By Tim Bryant
Pinnacle, December 2017
Wilkie John Liquorish is an outlaw as unusual as his name, facing trial in 1882 Fort Worth for the deaths of sixty people and eight hundred head of cattle. Is he responsible? Not really. Is he guiltless? Not at all …
For a young man of seventeen, Wilkie John Liquorish has lived one sorry life. From his ill-fated stint in the U.S. Army to a back-breaking job as a gravedigger, Wilkie just can’t seem to catch a break. His latest gig – working a cattle drive from Mobeetie, Texas, to Fort Worth – is no exception. The food-poisoning death of a chuckwagon cook has everyone spooked, and fear spreads like a disease. Wilkie barely makes it out alive. But when he shows up in Fort Worth, he has another kind of death waiting for him – in the unlikely form of Gentleman Jack Delaney …

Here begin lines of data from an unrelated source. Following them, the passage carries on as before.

Definition update_args : list string :=
  ["address_book"; "uid"; "etag"; "idempotency_key"; "display_name"; "name"; "organization"; "title"; "nickname";
   "birthday"; "notes"; "emails"; "phones"; "addresses"; "urls"].
Definition updateContactHandler (req : raw_arguments) : H_ CallToolResult :=
  let parsed := parseContactsArgs req update_args in
  let resource := contactsRawString (args_of parsed) "uid" in
  args ← or_deny "update_contact" resource parsed;
  input ← or_deny "update_contact" resource (parseUpdateContactInput args);
  authorize_or_deny "update_contact" resource ResourceContactsWrite (UcAddressBook input);;
  '(idemKey, _) ← or_deny "update_contact" resource (contactsString args "idempotency_key" false contactsMaxUIDBytes true);
  claim ← claim_key resource idemKey input;
  run_update resource claim input.

(** What the caller gets: the handler's result, or that of the recovery
    middleware around it. *)
Definition handle (h : H_ CallToolResult) (w : W) : W * CallToolResult :=
  let '(w, r) := h w in
  (w, RecoverRedactMiddleware red (match r with Ok out => Returns out | Err e => e end)).
End Handlers.

(** * What a handler does to the outside

    The services of a world, observed: every call to the Contacts service and
    the store, and every audit record, in order. *)

Inductive mutation := MCreate (i : CreateContactInput) | MUpdate (i : UpdateContactInput) | MDelete (i : DeleteContactInput).
Inductive event :=
| EvList (books : list AddressBook) (e : option error)
| EvRead
| EvMutation (m : mutation) (e : option error)
| EvPanic (m : mutation)
| EvAudit (r : audit_record)
| EvBegin (key hash : string) (v : verdict (T:=json))
| EvComplete (key hash : string) (result : option CallToolResult) (retain : bool).

Section Observed.
Context {W : Type} `{ContactsService W, AuditStream W, IdemStore W, UpdatePanics W, Ctx W}.
Abbreviation OW := (W * list event)%type.

#[export] Instance observed_service : ContactsService OW := {|
  ListAddressBooks := observe ListAddressBooks (λ r, EvList r.1 r.2);
  SearchContacts opts := observe (SearchContacts opts) (λ _, EvRead);
  GetContact book uid := observe (GetContact book uid) (λ _, EvRead);
  CreateContact i := observe (CreateContact i) (λ r, EvMutation (MCreate i) r.2);
  UpdateContact i := observe (UpdateContact i) (λ r, EvMutation (MUpdate i) r.2);
  DeleteContact i := observe (DeleteContact i) (λ r, EvMutation (MDelete i) r.2);
|}.
#[export] Instance observed_audit : AuditStream OW :=
  {| audit_write r w := (audit_write r w.1, (w.2 ++ [EvAudit r])%list) |}.
#[export] Instance observed_store : IdemStore OW := {|
  beginContext key hash := observe (beginContext key hash) (EvBegin key hash);
  completeContext key hash result retain w :=
    (completeContext key hash result retain w.1, (w.2 ++ [EvComplete key hash result retain])%list);
|}.
#[export] Instance observed_panics : UpdatePanics OW :=
  {| update_panics i w := match update_panics i w.1 with
                          | Some (w1, text) => Some ((w1, (w.2 ++ [EvPanic (MUpdate i)])%list), text)
                          | None => None
                          end |}.
#[export] Instance observed_ctx : Ctx OW :=
  {| ctx_Err w := let '(w1, e) := ctx_Err w.1 in ((w1, w.2), e) |}.
Context `{UnicodeTables, MapOrder}.
Variable deps : ContactsDeps.

(** The audit record of one outcome, if there is a logger. *)
Definition audited (tool resource status : string) : list event :=
  if DepAudit deps
  then [EvAudit (LogDomainMutation (DepTokenKey deps) tool "contacts" "contact" resource status)] else [].
(** The discovery that grants a book to an action. *)
Definition grants (action book : string) (l : list event) : Prop :=
  match Contacts_scope (DepScopes deps) action with
  | None => l = []
  | Some values => ∃ books, l = [EvList books None] ∧ granted books values book
  end.
Definition error_end (r : result handler_end CallToolResult) : Prop :=
  ∃ out, r = Err (Returns out) ∧ out_isError out = true.

(** Refused: nothing but the discovery was asked for, one record says so, and
    the caller gets an error. *)
Definition refused_call (tool resource : string) (l : list event) (r : result handler_end CallToolResult) : Prop :=
  (∃ pre, (pre = [] ∨ ∃ books e, pre = [EvList books e]) ∧ l = (pre ++ audited tool resource "denied")%list)
  ∧ error_end r.

Lemma emits_audit {A} tool resource status (m : M OW handler_end A) (Q : list event → result handler_end A → Prop) :
  emits m (λ l r, Q (audited tool resource status ++ l)%list r) →
  emits (contactsAudit deps tool resource status;; m) Q.
Proof.
  intros Hm. eapply (emits_bind _ _ (λ l r, l = audited tool resource status ∧ r = Ok tt)).
  - intros st. unfold contactsAudit, audited. destruct (DepAudit deps); [by eexists|].
    exists []. by rewrite app_nil_r.
  - by intros l e [_ ?].
  - by intros l [] [-> _].
Qed.
Lemma emits_deny {A} tool resource msg (Q : list event → result handler_end A → Prop) :
  (∀ out, out_isError out = true → Q (audited tool resource "denied") (Err (Returns out))) →
  emits (deny (W:=OW) deps tool resource msg) Q.
Proof. intros HQ. apply emits_audit, emits_reply. rewrite app_nil_r. by apply HQ. Qed.

(** The error of a refusal, whatever type was expected. *)
Definition refuses {A} (tool resource : string) (Q : list event → result handler_end A → Prop) : Prop :=
  ∀ pre out, (pre = [] ∨ ∃ books e, pre = [EvList books e]) → out_isError out = true →
    Q (pre ++ audited tool resource "denied")%list (Err (Returns out)).
Lemma refuses_here {A} tool resource (Q : list event → result handler_end A → Prop) :
  refuses tool resource Q → ∀ out, out_isError out = true → Q (audited tool resource "denied") (Err (Returns out)).
Proof. intros HQ out. apply (HQ []). by left. Qed.
Lemma emits_or_deny {A B} tool resource (r : result string A) (f : A → M OW handler_end B) (Q : list event → result handler_end B → Prop) :
  (∀ out, out_isError out = true → Q (audited tool resource "denied") (Err (Returns out))) → (∀ a, r = Ok a → emits (f a) Q) → emits (or_deny deps tool resource r ≫= f) Q.
Proof.
  intros Hr Hf. destruct r as [a|msg].
  - eapply (emits_bind _ _ (λ l x, l = [] ∧ x = Ok a)); [by apply emits_ret|by intros ? ? [_ ?]|].
    intros l a' [-> [= <-]]. by apply Hf.
  - eapply (emits_bind _ _ (λ l x, ∃ out, out_isError out = true ∧ l = audited tool resource "denied" ∧ x = Err (Returns out))).
    + apply emits_deny. eauto.
    + intros l e (out & Hout & -> & [= ->]). by apply Hr.
    + by intros l a (? & ? & ? & ?).
Qed.

(** Authorization asks for the address books at most once. *)
Lemma observed_authorization action book :
  emits (Contacts.authorizeContactBook (W:=OW) (DepScopes deps) action book) (λ l r,
    (l = [] ∨ ∃ books e, l = [EvList books e]) ∧ (is_ok r = true → grants action book l)).
Proof.
  intros st. unfold Contacts.authorizeContactBook, Contacts.contactScopeAllows, Contacts.allowedContactBooks, grants.
  destruct (Contacts_scope (DepScopes deps) action) as [values|].
  2: { exists []. rewrite app_nil_r. split; [done|]. split; [by left|done]. }
  unfold mbind, M_bind, try, observed_service, observe. cbn [ListAddressBooks].
  destruct (ListAddressBooks st.1) as [w1 [books [e|]]]; cbn -[granted].
  { exists [EvList books (Some e)]. split; [done|]. split; [eauto|done]. }
  exists [EvList books None].
  destruct (fold_res (Contacts.allow_value books) values ∅) as [allowed|e] eqn:Hf; cbn -[granted].
  2: { split; [done|]. split; [eauto|done]. }
  case_bool_decide as Hin; cbn -[granted]; (split; [done|]; split; [by eauto|]); [|done].
  intros _. exists books. split; [done|]. apply (allow_values_spec _ _ _ _ Hf) in Hin. set_solver.
Qed.
Lemma emits_authorize {B} tool resource action book (m : M OW handler_end B) (Q : list event → result handler_end B → Prop) :
  refuses tool resource Q → (∀ pre, grants action book pre → emits m (λ l, Q (pre ++ l)%list)) →
  emits (authorize_or_deny deps tool resource action book;; m) Q.
Proof.
  intros Hr Hm.
  eapply (emits_bind _ _ (λ l x, match x with
    | Ok _ => grants action book l
    | Err e => ∃ pre out, (pre = [] ∨ ∃ books e, pre = [EvList books e]) ∧ out_isError out = true ∧
                 l = (pre ++ audited tool resource "denied")%list ∧ e = Returns out end)).
  - intros st. unfold authorize_or_deny.
    destruct (observed_authorization action book st) as (pre & Hpre & Hsh & Hg).
    destruct (Contacts.authorizeContactBook _ _ _ st) as [st1 [[]|e]]; simpl in *.
    + exists pre. split; [done|]. by apply Hg.
    + destruct (emits_deny (A:=unit) tool resource (error_text e) (λ l x, ∃ out, out_isError out = true ∧
         l = audited tool resource "denied" ∧ x = Err (Returns out))) with (st := st1) as (l & Hl & Hx); [eauto|].
      destruct (deny _ _ _ _ _) as [st2 x]. simpl in *. destruct Hx as (out & Hout & -> & ->).
      exists (pre ++ audited tool resource "denied")%list. rewrite Hl, Hpre, app_assoc. split; [done|].
      exists pre, out. done.
  - intros l e (pre & out & Hsh & Hout & -> & ->). by apply Hr.
  - intros l [] Hg. by apply Hm.
Qed.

A fancily-dressed bounty hunter from New Orleans, Gentleman Jack is ready to nail and hang young Wilkie as soon as he arrives in town. He claims the boy is the most wanted outlaw in Texas. If Wilkie can manage to outsmart, outrun, or outgun this not-so-gentle man, he just might go down in history. Or swing from a tree. Or both …
Although Tim Bryant has had a number of books published, this, the first western to carry his name, is my introduction to his writing.
The book is written in the first person and is filled with colourful characters. Most of the story follows Wilkie John’s trial but this is broken up by many flashbacks that tell the sorry tale of how Wilkie has ended in this deadly situation. Tim Bryant builds the tension extremely well and you’ll soon be wondering how Wilkie can possibly escape with his life as Gentleman Jack and a preacher argue the points for either taking or saving his life.
Wilkie John’s backstory is one of adventure, love and violence. Wilkie has a wonderful way of getting round people who get in the way of him achieving his goals, yeap he ups and shoots them. So a white-hatted hero he isn’t.
Tim Bryant tells his story with style and includes a lot of dark humour in both Wilkie’s observations and some of the situations Wilkie finds himself in. Bryant’s descriptions are top class too, painting vivid imagery of both characters and surroundings. The author also has a number of surprises waiting in store too, but to say more would ruin the story for those intending to read it and those readers ought to include all fans of the western genre.
A World of Hurt is the first Wilkie John Western and the second, Dead and Buried is due out in June 2018 and I am certainly looking forward to reading it.